Rilling conducted the first performance on 11 July 1998 in Eugene at the Oregon Bach Festival, with soloists Juliane Banse, Milagro Vargas, Marietta Simpson, Thomas Randle and Thomas Quasthoff, the Phoenix Boys Choir, and Oregon Bach Festival chorus and orchestra. The same year, Rilling conducted national premieres in Russia, Poland and Germany. Rilling conducted a recording which won the 2000 Grammy Award in the category best choral performance.

It was published by Schott. The composer conducted the work first for the Ukrainian premiere with the National Symphony Orchestra of Ukraine at the Organ Music Concert Hall in Kyiv on 31 March 1999. After many performances around the world, he conducted it again in Kyiv at the 29th Kyiv Music Fest in 2018, marking the centenary of Polish independence.

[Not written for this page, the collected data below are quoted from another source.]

(** * biodumpy: the downloaders of [biodumpy/inputs] (COL, INaturalist, NCBI)

    A shallow embedding of the three downloader classes and the properties
    their documentation states about them.

    - [Py]: the Python values the downloaders handle (parsed JSON, Entrez
      records) and the builtins applied to them, with the exceptions they
      raise.
    - [IO]: a state-and-exception monad over a world; every module
      instantiates the world with the services it talks to.
    - [COL], [INaturalist], [NCBI]: one module per source file. *)

From Stdlib Require Import ZArith Ascii String List Bool Lia.
From stdpp Require Import base gmap strings list.

Local Open Scope Z_scope.
Set Warnings "-register-all".

(* ===================================================================== *)
(** ** Python values and builtins *)
(* ===================================================================== *)

Module Py.

(** The exceptions the modelled code can meet. All are subclasses of
    [Exception] but the last three: [KeyboardInterrupt], [SystemExit] and
    whatever else derives from [BaseException] only. *)
Inductive exn :=
| KeyError
| IndexError
| TypeError
| AttributeError
| ValueError
| JSONDecodeError
| EOFError
| ConnectionError
| IncompleteRead
| BiodumpyException (msg : string) (code : Z)
| OtherException (name : string)       (* another subclass of Exception *)
| KeyboardInterrupt
| SystemExit
| OtherBaseException (name : string).  (* GeneratorExit, ... *)

(** [isinstance(e, Exception)] *)
Definition is_Exception (e : exn) : bool :=
  match e with
  | KeyboardInterrupt | SystemExit | OtherBaseException _ => false
  | _ => true
  end.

== Text, structure and scoring ==
The Credo uses the Latin text of the Nicene Creed from the order of mass, with added texts chosen by the composer. Penderecki structured the work in seven movements:

Added texts include at the end of the third movement verses from the hymn Pange lingua, beginning "Crux fidelis". The movement is concluded by compiled texts of venerating the Cross, entitled Crucem tuam adoramus Domine (We venerate your Cross, Lord): a Polish liturgical hymn asking the Crucified for mercy, the line "Popule meus, quid feci tibi?" from the Improperia, the beginning of the Pange lingua, a Polish adaptation of "Popule meus", the first stanza from Luther's hymn "Aus tiefer Not schrei ich zu dir", a parahrase of Psalm 130, and a repetition of "Popule meus". In the fourth movement, a passage from the Revelation is inserted (chapter 11, verse 15). In the fifth movement, the expectation of the resurrection of the dead is followed by a hymn "Salve festa dies" (Hail, festive day), and the phrase "life of the world to come" is expanded by verse 24 from Psalm 118, "Haec dies, quam fecit Dominus: Exultemus et laetemur in ea." (This is the day, which the Lord has made: Let us rejoice and be glad in it.) and an Alleluja.

The duration is given as one hour. The Credo is scored for soprano, mezzo-soprano, alto, tenor and bass soloists, children's choir, SATB mixed choir and orchestra. A reviewer described the music as expansive, "darkly romantic in manner", and with an "unerring immediacy of effect".

== Recordings ==
Credo was recorded by the Warsaw Boys' Choir, the Warsaw Philharmonic Chorus and the Warsaw Philharmonic Orchestra conducted by Antoni Wit, in a series of Penderecki's compositions. It was coupled with his 1964 Cantata in honorem Almæ Matris Universitatis Iagellonicæ sescentos abhinc annos fundatæ. A recording was also made of a performance by the same forces who premiered the work: Helmuth Rilling and the Oregon Bach Festival Orchestra and Choir, with the soloists listed above.